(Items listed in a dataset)
====

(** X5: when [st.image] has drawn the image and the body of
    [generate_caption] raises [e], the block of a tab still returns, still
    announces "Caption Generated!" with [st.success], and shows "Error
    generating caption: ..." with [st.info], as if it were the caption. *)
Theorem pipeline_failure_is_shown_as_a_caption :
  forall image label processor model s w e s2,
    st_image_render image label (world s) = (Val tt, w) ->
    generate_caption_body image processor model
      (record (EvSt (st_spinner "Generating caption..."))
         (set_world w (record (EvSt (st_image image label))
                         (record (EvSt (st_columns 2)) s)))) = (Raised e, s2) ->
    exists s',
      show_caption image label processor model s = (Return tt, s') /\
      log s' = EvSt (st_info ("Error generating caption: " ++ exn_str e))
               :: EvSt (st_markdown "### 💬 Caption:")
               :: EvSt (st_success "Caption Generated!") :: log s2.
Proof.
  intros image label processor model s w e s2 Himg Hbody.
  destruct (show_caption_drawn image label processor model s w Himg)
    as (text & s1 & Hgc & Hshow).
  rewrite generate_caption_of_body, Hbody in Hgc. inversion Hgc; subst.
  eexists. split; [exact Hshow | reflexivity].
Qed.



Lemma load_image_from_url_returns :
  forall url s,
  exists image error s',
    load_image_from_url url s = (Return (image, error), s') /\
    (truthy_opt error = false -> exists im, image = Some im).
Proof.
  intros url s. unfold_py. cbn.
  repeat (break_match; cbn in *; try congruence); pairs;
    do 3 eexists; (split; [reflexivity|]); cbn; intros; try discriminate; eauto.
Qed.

====

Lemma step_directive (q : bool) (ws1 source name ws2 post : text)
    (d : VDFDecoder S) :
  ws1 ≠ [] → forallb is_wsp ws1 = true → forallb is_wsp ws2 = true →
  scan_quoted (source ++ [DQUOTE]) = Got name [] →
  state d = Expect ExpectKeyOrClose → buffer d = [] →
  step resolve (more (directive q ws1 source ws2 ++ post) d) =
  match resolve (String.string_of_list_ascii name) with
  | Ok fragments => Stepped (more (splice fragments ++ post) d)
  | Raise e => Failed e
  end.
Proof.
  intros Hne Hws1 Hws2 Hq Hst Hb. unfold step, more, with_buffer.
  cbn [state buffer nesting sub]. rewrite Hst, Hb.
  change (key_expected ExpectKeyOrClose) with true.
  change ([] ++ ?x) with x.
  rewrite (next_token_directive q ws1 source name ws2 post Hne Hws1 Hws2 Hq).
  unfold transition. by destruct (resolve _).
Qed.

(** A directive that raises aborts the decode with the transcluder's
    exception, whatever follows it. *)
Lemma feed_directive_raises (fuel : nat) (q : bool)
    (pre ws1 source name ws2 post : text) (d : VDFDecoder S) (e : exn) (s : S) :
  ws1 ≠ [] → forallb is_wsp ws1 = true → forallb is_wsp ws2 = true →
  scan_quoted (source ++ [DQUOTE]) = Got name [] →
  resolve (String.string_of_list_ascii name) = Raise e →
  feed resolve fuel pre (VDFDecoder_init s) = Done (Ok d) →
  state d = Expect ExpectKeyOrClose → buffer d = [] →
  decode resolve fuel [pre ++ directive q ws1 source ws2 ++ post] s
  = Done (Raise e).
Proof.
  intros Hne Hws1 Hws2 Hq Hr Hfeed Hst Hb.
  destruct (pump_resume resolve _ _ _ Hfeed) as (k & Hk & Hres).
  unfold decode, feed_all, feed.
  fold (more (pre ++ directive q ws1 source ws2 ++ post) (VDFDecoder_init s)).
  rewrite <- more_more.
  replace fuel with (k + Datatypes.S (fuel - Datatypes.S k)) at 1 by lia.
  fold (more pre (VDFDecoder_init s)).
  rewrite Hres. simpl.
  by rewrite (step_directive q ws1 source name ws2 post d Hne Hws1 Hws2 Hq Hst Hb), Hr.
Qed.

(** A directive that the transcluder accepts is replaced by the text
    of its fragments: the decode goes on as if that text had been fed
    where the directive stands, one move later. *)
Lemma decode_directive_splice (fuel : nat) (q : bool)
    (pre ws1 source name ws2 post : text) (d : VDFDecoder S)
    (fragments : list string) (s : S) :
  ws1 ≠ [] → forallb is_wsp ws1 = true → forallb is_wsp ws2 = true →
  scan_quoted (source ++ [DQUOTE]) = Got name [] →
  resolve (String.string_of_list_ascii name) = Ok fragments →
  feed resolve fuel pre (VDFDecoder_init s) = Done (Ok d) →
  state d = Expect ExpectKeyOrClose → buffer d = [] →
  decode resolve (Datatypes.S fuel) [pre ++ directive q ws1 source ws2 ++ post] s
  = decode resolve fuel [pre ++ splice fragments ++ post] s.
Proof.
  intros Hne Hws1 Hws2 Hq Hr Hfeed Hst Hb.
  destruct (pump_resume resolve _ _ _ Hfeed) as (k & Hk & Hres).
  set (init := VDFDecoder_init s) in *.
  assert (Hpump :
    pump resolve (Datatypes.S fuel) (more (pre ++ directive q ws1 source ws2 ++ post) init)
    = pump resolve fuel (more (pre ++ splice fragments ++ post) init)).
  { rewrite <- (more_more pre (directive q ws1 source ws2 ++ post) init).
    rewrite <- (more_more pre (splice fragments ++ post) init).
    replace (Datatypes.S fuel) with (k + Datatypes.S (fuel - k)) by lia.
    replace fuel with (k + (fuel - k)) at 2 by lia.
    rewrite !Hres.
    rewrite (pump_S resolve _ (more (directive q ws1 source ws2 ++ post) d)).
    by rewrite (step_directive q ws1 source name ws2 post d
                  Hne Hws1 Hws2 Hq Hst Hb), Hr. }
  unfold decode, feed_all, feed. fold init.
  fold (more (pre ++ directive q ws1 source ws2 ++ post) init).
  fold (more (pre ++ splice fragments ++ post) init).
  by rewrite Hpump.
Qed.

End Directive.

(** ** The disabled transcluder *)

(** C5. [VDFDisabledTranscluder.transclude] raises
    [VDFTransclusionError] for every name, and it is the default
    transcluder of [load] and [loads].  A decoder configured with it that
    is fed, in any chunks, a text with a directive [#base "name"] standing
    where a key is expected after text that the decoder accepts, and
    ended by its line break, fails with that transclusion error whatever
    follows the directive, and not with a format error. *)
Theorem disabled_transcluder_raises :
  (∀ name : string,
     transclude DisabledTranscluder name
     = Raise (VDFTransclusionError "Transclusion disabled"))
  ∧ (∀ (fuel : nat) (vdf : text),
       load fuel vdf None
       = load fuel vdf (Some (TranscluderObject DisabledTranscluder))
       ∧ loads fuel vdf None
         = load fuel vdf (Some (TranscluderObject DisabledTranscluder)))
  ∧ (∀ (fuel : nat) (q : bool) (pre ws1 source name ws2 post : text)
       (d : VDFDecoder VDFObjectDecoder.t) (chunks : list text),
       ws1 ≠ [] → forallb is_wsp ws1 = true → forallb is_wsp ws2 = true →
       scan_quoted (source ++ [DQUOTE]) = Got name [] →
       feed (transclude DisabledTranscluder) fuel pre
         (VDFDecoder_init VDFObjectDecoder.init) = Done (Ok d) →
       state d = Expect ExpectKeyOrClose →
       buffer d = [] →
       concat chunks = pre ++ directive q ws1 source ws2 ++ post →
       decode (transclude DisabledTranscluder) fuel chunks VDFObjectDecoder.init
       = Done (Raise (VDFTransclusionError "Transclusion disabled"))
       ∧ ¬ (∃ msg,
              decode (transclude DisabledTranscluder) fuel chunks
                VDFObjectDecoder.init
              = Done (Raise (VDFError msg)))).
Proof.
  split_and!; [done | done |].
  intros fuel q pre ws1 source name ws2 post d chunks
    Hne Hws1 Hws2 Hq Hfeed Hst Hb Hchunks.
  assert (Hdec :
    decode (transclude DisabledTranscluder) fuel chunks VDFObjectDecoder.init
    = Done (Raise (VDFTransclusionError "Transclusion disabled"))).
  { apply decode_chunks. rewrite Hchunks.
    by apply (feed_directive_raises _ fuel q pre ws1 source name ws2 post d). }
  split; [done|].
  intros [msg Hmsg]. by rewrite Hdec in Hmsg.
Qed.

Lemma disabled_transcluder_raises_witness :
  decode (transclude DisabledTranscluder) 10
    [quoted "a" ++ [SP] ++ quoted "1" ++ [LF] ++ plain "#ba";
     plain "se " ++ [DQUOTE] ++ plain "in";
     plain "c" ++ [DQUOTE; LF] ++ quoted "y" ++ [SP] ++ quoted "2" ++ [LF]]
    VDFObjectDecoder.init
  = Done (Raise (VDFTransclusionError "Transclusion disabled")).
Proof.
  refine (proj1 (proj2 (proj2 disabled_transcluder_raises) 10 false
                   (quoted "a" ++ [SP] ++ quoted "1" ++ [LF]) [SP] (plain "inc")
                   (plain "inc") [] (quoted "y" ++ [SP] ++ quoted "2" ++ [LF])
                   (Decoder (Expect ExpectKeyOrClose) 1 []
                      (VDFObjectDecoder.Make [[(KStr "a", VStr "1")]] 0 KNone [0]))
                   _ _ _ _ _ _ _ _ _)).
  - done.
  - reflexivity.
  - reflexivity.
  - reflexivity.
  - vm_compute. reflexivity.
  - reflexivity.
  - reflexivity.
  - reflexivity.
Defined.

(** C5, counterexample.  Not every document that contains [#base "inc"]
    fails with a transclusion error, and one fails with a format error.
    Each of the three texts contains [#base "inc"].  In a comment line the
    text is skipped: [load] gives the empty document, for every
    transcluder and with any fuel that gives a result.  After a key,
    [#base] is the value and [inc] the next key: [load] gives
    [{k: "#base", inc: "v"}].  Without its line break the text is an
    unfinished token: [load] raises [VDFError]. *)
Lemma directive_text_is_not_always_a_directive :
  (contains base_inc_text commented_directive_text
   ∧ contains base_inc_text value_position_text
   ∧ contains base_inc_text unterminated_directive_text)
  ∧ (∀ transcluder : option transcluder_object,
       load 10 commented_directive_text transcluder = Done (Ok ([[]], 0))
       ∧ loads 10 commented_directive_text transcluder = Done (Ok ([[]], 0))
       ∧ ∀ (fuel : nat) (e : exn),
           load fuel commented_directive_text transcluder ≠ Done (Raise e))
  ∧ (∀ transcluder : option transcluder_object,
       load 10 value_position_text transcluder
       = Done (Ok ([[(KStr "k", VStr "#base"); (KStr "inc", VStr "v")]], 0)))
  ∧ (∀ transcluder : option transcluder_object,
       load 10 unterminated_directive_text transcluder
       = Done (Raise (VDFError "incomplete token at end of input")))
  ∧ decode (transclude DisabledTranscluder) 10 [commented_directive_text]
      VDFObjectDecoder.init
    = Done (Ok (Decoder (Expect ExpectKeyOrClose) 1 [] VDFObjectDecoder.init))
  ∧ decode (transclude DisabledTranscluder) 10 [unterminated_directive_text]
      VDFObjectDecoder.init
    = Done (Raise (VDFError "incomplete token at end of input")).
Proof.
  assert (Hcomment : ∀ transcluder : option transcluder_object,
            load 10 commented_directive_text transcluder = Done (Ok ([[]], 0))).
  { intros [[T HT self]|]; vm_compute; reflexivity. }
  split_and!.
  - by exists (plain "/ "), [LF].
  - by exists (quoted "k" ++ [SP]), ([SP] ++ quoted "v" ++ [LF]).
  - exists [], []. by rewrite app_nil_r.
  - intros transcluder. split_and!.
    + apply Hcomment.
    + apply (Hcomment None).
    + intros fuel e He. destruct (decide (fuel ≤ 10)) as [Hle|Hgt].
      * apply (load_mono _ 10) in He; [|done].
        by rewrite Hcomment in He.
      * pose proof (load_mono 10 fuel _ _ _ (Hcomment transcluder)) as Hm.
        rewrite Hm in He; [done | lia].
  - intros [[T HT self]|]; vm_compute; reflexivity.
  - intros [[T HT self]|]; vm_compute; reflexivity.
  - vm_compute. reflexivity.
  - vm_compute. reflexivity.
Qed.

====

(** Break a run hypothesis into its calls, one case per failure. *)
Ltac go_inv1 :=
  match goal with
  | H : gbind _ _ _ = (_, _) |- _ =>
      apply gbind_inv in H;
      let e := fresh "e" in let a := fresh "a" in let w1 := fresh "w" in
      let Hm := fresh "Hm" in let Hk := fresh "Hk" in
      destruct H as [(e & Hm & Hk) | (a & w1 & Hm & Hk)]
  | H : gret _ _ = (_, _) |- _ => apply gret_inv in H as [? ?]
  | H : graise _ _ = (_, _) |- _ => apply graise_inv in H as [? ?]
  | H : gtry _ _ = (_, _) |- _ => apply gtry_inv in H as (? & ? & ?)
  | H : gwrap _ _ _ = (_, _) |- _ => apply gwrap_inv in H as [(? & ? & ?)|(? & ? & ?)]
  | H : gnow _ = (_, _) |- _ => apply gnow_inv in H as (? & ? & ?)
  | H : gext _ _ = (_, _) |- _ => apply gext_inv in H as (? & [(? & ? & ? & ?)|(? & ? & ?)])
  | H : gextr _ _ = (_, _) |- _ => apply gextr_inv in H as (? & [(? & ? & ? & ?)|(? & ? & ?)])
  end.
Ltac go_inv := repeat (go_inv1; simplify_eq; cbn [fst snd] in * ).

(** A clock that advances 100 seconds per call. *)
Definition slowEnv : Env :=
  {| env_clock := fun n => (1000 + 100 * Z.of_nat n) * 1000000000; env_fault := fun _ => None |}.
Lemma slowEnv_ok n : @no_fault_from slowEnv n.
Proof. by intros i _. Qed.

====

#### TASK PROMPT:
The job here is to find each line above with the word "follows" and copy it.

#### RESULT OF THE TASK:
    exception, whatever follows it. *)
    follows the directive, and not with a format error. *)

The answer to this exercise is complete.